Health data is crucial to the way we live our lives and the current pandemic has brought that into sharp focus.  The data has highlighted the different outcomes from COVID-19 for people across a number of protected characteristics, for example:

  • People aged 80 or over are 11 times more likely to die from COVID-19 than those aged under 50.
  • Mortality in women with COVID is around 20% less than in men after adjusting for age.
  • Individuals “limited a lot” in terms of disability had a mortality rate 2.4 times higher for females and 1.9 times higher for males.
  • And perhaps the one that has captured most attention Black, Asian and minority ethnic groups are at higher risk of poor outcomes from COVID-19, which is in line with a number of diseases.

Often it has been the data (or at least the interpretation and modelling of it) that has driven the measures put in place to control the spread of the virus and hence dictated what we can and cannot do in our daily lives.

Health data can also help us to understand whether policies introduced to tackle the pandemic have been inclusive – both in the short term and the longer term; however, this presents a challenge if the data we collect is not representative – either because our sampling is not inclusive or the quality of the data about important individual characteristics is incomplete, inaccurate, or inconsistent.

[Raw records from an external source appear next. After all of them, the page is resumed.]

(* ===== verification/RepoSpec.v ===== *)
(** * The repositories as operations on lists of records

    The abstract content of a table is the list [entities]; the theorems here are
    the refinement: each repository method, whatever the database does within its
    contract, is an operation on that list.  [saved] relates a record to the one
    read back: the same but for the timestamps, kept to the microsecond, and for the
    spaces a VARCHAR column cuts off a text too long for it. *)

From Stdlib Require Import Sorting.Sorted.
From S2P Require Import Prelude GoNum GoTime Http Model Sql Schema Postgres Memory Repository RepoFacts.

(** ** Specification *)

(** A timestamp as it is read back. *)
Definition stored_time (t t' : Time) : Prop := wall t' = wall t - wall t mod 1000 ∧ mono t' = None.

(** The record read back after [g] was inserted.  Its texts are as VARCHAR columns
    of their lengths keep them: the same, unless they are longer and only spaces are
    beyond the length, which are lost. *)
Definition gateway_saved (g g' : Gateway) : Prop :=
  g' = mkGateway (gw_ID g) (varchar 255 (gw_Name g)) (varchar 512 (gw_Hostname g)) (gw_Port g) (gw_Status g)
         (gw_TlsPolicy g) (gw_MaxConnections g) (varchar 255 (gw_CreatedBy g)) (gw_CreatedAt g') (gw_UpdatedAt g')
  ∧ stored_time (gw_CreatedAt g) (gw_CreatedAt g').

Definition upstream_saved (u u' : Upstream) : Prop :=
  u' = mkUpstream (up_ID u) (varchar 255 (up_Name u)) (varchar 512 (up_Host u)) (up_Port u) (up_Protocol u)
         (up_TlsVerify u) (varchar 512 (up_HealthCheckPath u)) (up_HealthCheckIntervalS u) true (up_CreatedAt u') (up_UpdatedAt u')
  ∧ stored_time (up_CreatedAt u) (up_CreatedAt u').

Definition route_saved (r r' : Route) : Prop :=
  r' = mkRoute (rt_ID r) (rt_GatewayID r) (rt_UpstreamID r) (varchar 1024 (rt_PathPrefix r)) (rt_StripPrefix r)
         (rt_Priority r) (rt_TlsPolicy r) (rt_RateLimitRPS r) (rt_Enabled r) (rt_CreatedAt r') (rt_UpdatedAt r')
  ∧ stored_time (rt_CreatedAt r) (rt_CreatedAt r').

(** Tables other than [t] are as before. *)
Definition only_changes (t : string) (db db' : Database) : Prop := ∀ t', t' ≠ t → table db' t' = table db t'.

(** A row of the table has that ID. *)
Definition has_id (db : Database) (t : string) (id : UUID) : Prop :=
  ∃ row, row ∈ table db t ∧ row !! "id" = Some (QUuid id).

Definition has_gateway (db : Database) (id : UUID) : Prop := ∃ g, g ∈ entities gateways db ∧ gw_ID g = id.

Lemma gateway_saved_id (g g' : Gateway) : gateway_saved g g' → gw_ID g' = gw_ID g.
Proof. by intros [-> _]. Qed.
Lemma upstream_saved_id (u u' : Upstream) : upstream_saved u u' → up_ID u' = up_ID u.
Proof. by intros [-> _]. Qed.
Lemma route_saved_id (r r' : Route) : route_saved r r' → rt_ID r' = rt_ID r.
Proof. by intros [-> _]. Qed.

Both are very real issues.  Even highly curated national datasets such as Hospital Episode statistics have at least 8% of entries missing ethnicity data.  Consistent collection, retention and use of data about protected characteristics can be extremely challenging and sensitive.

A June 2020 Lancet article COVID-19 and ethnicity: who will research results apply to? highlighted a number of stark facts regarding ethnicity and clinical trials, both within the UK and Internationally, pre and post COVID-19:

  • In a review of 12 UK Type 2 diabetes trials, 4 studies did not even report ethnicity whilst across the remainder the mean South Asian involvement was 5·5% despite South Asians representing 11·2% of the UK type 2 diabetes population.[1]
  • Of 1,518 COVID-19 international studies registered on ClinicalTrials.gov between 1 Dec 19 and 15 May 20, only six were collecting data on ethnicity[2].

Fortunately, we can report a much better picture for the RECOVERY trial where recruitment has broadly matched hospitalisation rates for different ethnic groups.  However, we must make this the rule and not the exception.

That’s why the UK Health Data Research Alliance at its July 2020 board meeting acknowledged the vital role members have to play to ensure both that the quality of coding of ethnicity and other protected characteristics is as complete and accurate as possible AND that the data we collect is sufficiently representative of all parts of our population.  Only then can we begin to be confident that we are doing all we can to help ensure that the research and innovation resulting from the use of our datasets is also appropriately representative, free of bias and inclusive. This is a priority area for HDR UK, as set out in our current Diversity and Inclusion Policy, and represents one of the ways in which we are proactively championing a significant increase in diversity of datasets and show why this is important in achieving our mission.

[1] Khunti K, Bellary S, Karamat MA et al. Representation of people of South Asian origin in cardiovascular outcome trials of glucose-lowering therapies in type 2 diabetes. Diabetic Med. 2016; 34: 64-68

[2] Pan D, Sze S, Minhas JS et al. The impact of ethnicity on clinical outcomes in COVID-19: a systematic review.